Assistance has also been given in preparing children for school. There’s no need to worry about that: All the wishes concerning the children’s education have been taken note of, and more, we are doing everything to fulfil them with a minimum of red tape.

Ernest Mackevicius: Thank you, Mr Putin. Thank you, Khakassia.

Vladimir Putin: Oh, and I haven’t answered the question about the letter to the Federation Council. Frankly, I don’t know about it, but I will talk with the Federation Council leadership and there will be a response.

Ernest Mackevicius: Thank you, we are moving on.

8-800-200-40-40 is the number of the “Conversation with Vladimir Putin” studio. And the calls are being taken and processed by my colleague Maria Sittel. Over to you, Maria.

Maria Sittel: Yes, thank you, Ernest.

Actually things are pretty hectic here, I think our operators will only get a breather after the programme is over because from the moment we went on the air we have been working at peak load. Just to give you an idea: 351 people are trying to get through to our information clearing centre in any one minute. I’ll give you rounded figures so as not to confuse you: As we went on the air we had received 1,550,000 messages and calls, SMS messages and e-mails to our website, but now I can give you the exact number of the phone calls we have had: 1,167,844. The operators have their job cut out.

We have someone on the line. The City of Moscow. Hello, you are on the air. If you hear us go ahead with your question.

Question: Good afternoon. My name is Yuri. Belarusian President Alexander Lukashenko has been very critical of you recently. But you have not responded. Why?

Vladimir Putin: Maybe it’s a sign of love? But seriously, we have also very affectionate and warm feelings for all the Belarusian people, the whole country and its leadership.

Of course, the Belarusian leadership would like to get more from the relationship with us. But let me remind you that the year before last we granted Belarus a 1.5 billion dollar loan, last year, 1 billion dollars and this year half a billion dollars. In addition, Gazprom has paid 650 million dollars, which adds up to more than a billion dollars from Russia.

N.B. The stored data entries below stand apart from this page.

Lemma step_ok n sys sys' : 0 <= n < 2 ^ 31 - 1 -> sessions_ok n sys -> step sys sys' -> sessions_ok (n + 1) sys'.
Proof.
  intros Hn [Hnext Hid Hidle Hk Hd] (i & A & m & r & Hc & Hrun). apply session_call_effect in Hc.
  specialize (Hc {| ts_trx := trx_of i sys; ts_next := sy_next sys; ts_store := sy_db sys |}). unfold run_as in Hrun.
  destruct (m _) as [r0 s] eqn:E. injection Hrun as <- <-. unfold trx_rel in Hc. simpl in Hc.
  set (x := ts_trx s) in *. set (next := ts_next s) in *.
  assert (Hx : (sy_next sys <= next <= sy_next sys + 1) /\ (0 <= trx_id_ x <= next) /\ (trx_id_ x = 0 -> no_operations x) /\ ended_kinds x /\
    (trx_id_ x = 0 \/ trx_id_ x = trx_id_ (trx_of i sys) \/ trx_id_ x = sy_next sys + 1)).
  { pose proof (Hid i). destruct Hc as [Hm|[= E1 E2]].
    - destruct Hm as ((_ & Ho & Hkx) & Hcase).
      { split; [right; simpl; lia|]. split; [apply Hidle|apply Hk]. }
      simpl in *. destruct Hcase as [[E1 E2]|(Z1 & N2 & E1 & E2)].
      + split_and!; done || lia.
      + rewrite int32_id in E2 by (unfold is_int32; lia). split_and!; done || lia.
    - rewrite E1, E2. simpl. split_and!; done || lia. }
  destruct Hx as (X1 & X2 & X3 & X4 & X5). constructor; simpl.
  - lia.
  - intros j. rewrite trx_of_set. case_decide; [done|]. pose proof (Hid j). lia.
  - intros j. rewrite trx_of_set. case_decide; [done|apply Hidle].
  - intros j. rewrite trx_of_set. case_decide; [done|apply Hk].
  - intros j j' Hne. rewrite !trx_of_set. destruct (decide (j = i)) as [->|Hj], (decide (j' = i)) as [->|Hj']; try done.
    + intros Heq. pose proof (Hid j'). pose proof (Hd i j' Hne). destruct X5 as [?|[?|?]]; lia.
    + intros Heq. pose proof (Hid j). pose proof (Hd j i Hne). destruct X5 as [?|[?|?]]; lia.
    + by apply Hd.
Qed.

If you take the agricultural products market, meat, for example, Belarus exports almost 100% of its meat to the Russian market, and about 80% of its dairy products. They export large quantities of agricultural machinery to this country.

Energy. We sell oil to Belarus at reduced duty rates. Belarus has the lowest domestic price in the world, apart from Russia itself; it has the lowest price in the CIS too.

There are other areas of our cooperation, especially in the social services, which we set great store by.

But, as I said, the Belarusian leadership would like to have more. Perhaps this is possible, but I am convinced that it should be synchronised with the integration processes within the Union State. The deeper the integration, the more opportunities there will be to adopt domestic Russian prices and standards regarding energy.

The Belarusian colleagues have again asked us to preserve this year’s prices for next year although the price should be raised a little under the contract signed in advance. The price rise is to be minimal, but it will still be a bit higher.

The same holds for loans. In the opinion of our experts, the amount of our loans is sufficient. Especially if you bear in mind that Belarus gets assistance from the IMF (the International Monetary Fund), to which Russia also contributes and always urges the IMF to make sure that a fair amount of that money is used to support our next-door neighbours and allies.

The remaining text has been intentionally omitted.